Do as I say, not as I YouTube

Sometimes it occurs to me that M and I are raising our children in the most fucked up way possible. For example, we often say sentences that end in phrases like "the most fucked up way possible." Not only is that ruining their sense of grammar, but it's a little vulgar.


Also, while M and I have cultivated our wry, dangerously dry, and completely jaded senses of humour over the last thirty years, our children seem to be immersed in daily ennui therapy and are in a DeVry crash course on sarcasm and vulgar comebacks so they will be properly void of any wonder and sweetness by the age of eight.


Additionally, M (and while I usually assume responsibility for these things jointly, this is squarely on his shoulders) feels obligated to allow our children to watch WILDLY inappropriate things on YouTube. So, in addition to wasting the lives of millions of teenagers across the world, YouTube is now sucking the sweetness right out of my little babies. For example, my kids LOVE the Gilly bit from SNL. They also like snippets from a TV show on Cartoon Network's Adult Swim called Robot Chicken. I don't know what the show is usually like, but my kids are hooked on a spoof of Star Wars as acted by stop-action animated Ken dolls, and voiced by supremely pissed off comedians. For example, the Emperor, deplaning his shuttle on to the Death Star starts complaining to Vader: "lemme tell you about my flight. It was a total nightmare. The tray table collapsed and spilled burning hot coffee all over my groin.
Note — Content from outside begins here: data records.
(** * Buddies Brawl: the game state machine of [src/gameState.ts]

    A shallow embedding of the rules engine (class [GameState]) together
    with the card catalogue of [src/decks.ts] and the computer player of
    [src/ai.ts] (classes [AIController] and [GreedyAIController]).

    Modelling conventions.
    - JavaScript numbers are modelled by [Z]: every number the engine
      handles (hit points, damage, points, turn counter, indices) is an
      integer far below 2^53, so the arithmetic is exact.
    - An optional field ([hp?: number]) is an [option]; [undefined] is
      [None].  The truthiness tests, [??] and [||] of the source are written
      out by [truthy], [truthyS] and [orZero].
    - Arrays are lists; [Array.prototype.splice], indexing and index
      assignment follow the ECMAScript clamping rules ([splice], [jsGet],
      [jsSet]).
    - The realm is an unmodified one: [Object.prototype] has the properties
      ECMAScript gives it (Annex B included, as in browsers and Node.js) and
      no others ([OBJECT_PROTOTYPE_KEYS]).
    - A card is a JavaScript object.  The engine never copies a reference:
      every operation moves a card from one zone to another, so no object is
      ever reachable from two zones (this is the invariant [uids_distinct]
      proved below).  Cards are therefore stored by value, and an instance is
      identified by its [uid].
    - [Math.random] is an oracle: the world carries the list of numbers
      still to be drawn, and [Math.floor(Math.random() * n)] takes the next
      one modulo [n] (every value in [0, n) can be produced, and no other).
    - [eventBus.dispatchEvent] appends to a log of events; listeners run
      outside the engine (the interface schedules them with [setTimeout]).
    - The [do ... while] of [drawInitialHands] has no iteration bound; the
      model gives it fuel and answers [None] when the fuel runs out. *)

From Stdlib Require Import ZArith String DecimalString DecimalNat.
From stdpp Require Import base tactics option list.

Local Open Scope string_scope.
Local Open Scope list_scope.

(** ** JavaScript values *)

(** [x ?? 0] and [x || 0] for an optional number: both give [0] on
    [undefined], and [x || 0] also maps [0] to [0]. *)
Definition orZero (x : option Z) : Z := default 0%Z x.

(** Truthiness of an optional boolean flag. *)
Definition truthy (b : option bool) : bool :=
  match b with Some true => true | _ => false end.

(** Truthiness of an optional string: [undefined] and the empty string are
    falsy. *)
Definition truthyS (s : option string) : bool :=
  match s with
  | Some s => negb (String.eqb s "")
  | None => false
  end.

(** [a === b] on optional strings. *)
Definition strictEqS (a b : option string) : bool :=
  match a, b with
  | Some x, Some y => String.eqb x y
  | None, None => true
  | _, _ => false
  end.

Section Arrays.
Context {A : Type}.

(** [arr[i]] for a number [i] that is an integer: [undefined] outside
    [0 .. length-1]. *)
Definition jsGet (arr : list A) (i : Z) : option A :=
  if (i <? 0)%Z then None else arr !! Z.to_nat i.

(** The start position of [splice] after clamping. *)
Definition spliceStart (len : nat) (start : Z) : nat :=
  if (start <? 0)%Z then Z.to_nat (Z.max (Z.of_nat len + start) 0)
  else Z.to_nat (Z.min start (Z.of_nat len)).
Seriously. It was like dipping my wang in burning hot lava. But you know something about that, right?" Vader: (sadly, sagging his head) "yes." And, being children, the boys can instantly memorize every last syllable of the damn show, so that randomly, and often in front of people who are judging me (I am not paranoid), they regurgitate this filth leaving me with only nervous laughter and blather about how kids can learn ANYTHING on the Internet these days.


After watching that, though, no wonder my kids no longer have any room in their soul for Max and Ruby or Diego. They just can't watch those shows with unironic eyes anymore. Is that a tragic capitation of their childhood or just good sense? I am not sure. A friend of M's once told the story of his nieces and nephews who would respond out loud when a TV character asked a question and how he was so disappointed in them: "Come ON. I know you kids are smarter than to answer that completely OBVIOUS question." Well, my kids stopped doing that at around 3. "Why is Diego asking us questions, Mom? He can't even tell that we're ignoring him."


Sigh.


I, on the other hand, am completely responsible for another parenting failure. My kids are now totally obsessed with bad, one-hit wonder bands from the 90s. I realize that I have no musical taste whatsoever. (See: Coldplay collection on my ipod). I realize that occasionally I find myself singing along to the worst theme music ever (but Jimmy Buffett is on the radio ALL the time here.) Since my kids spend a huge amount of time with me in the car, driving all over creation to take their spoiled selves to activities to enrich the mind and body, they have adopted some of my musical pitfalls. So that when M asks them what kind of music they want to hear on YouTube, they never answer The Beatles or Van Morrison. They answer like S did today, with "Drops of Jupiter" (That band was called Train in case you blinked) or "Shattered: Turn the Car Around" (OAR). And little musical S, who remembers every syllable of everything, sweetly sings the pablum that is Train as though it were the most gentle of lullabies. Of course, this he does without a HINT of irony, which sends M through the roof. It also begs the question of why I bother to take them to music class at all, if I am going to make them listen to/appreciate schlock on the way to the class.


But there it is. Which explains why S has been singing "Around Midnight" from a soon to be forgotten band with the douchy pretentious name of Airborne Toxic Event. And why last night, as he was playing with his Star Wars figures, he reenacted the Robot Chicken coffee break scene: "Get your hands off me, asshole. I was hired to kill wookees."


Stand back--Parent of the Year coming through.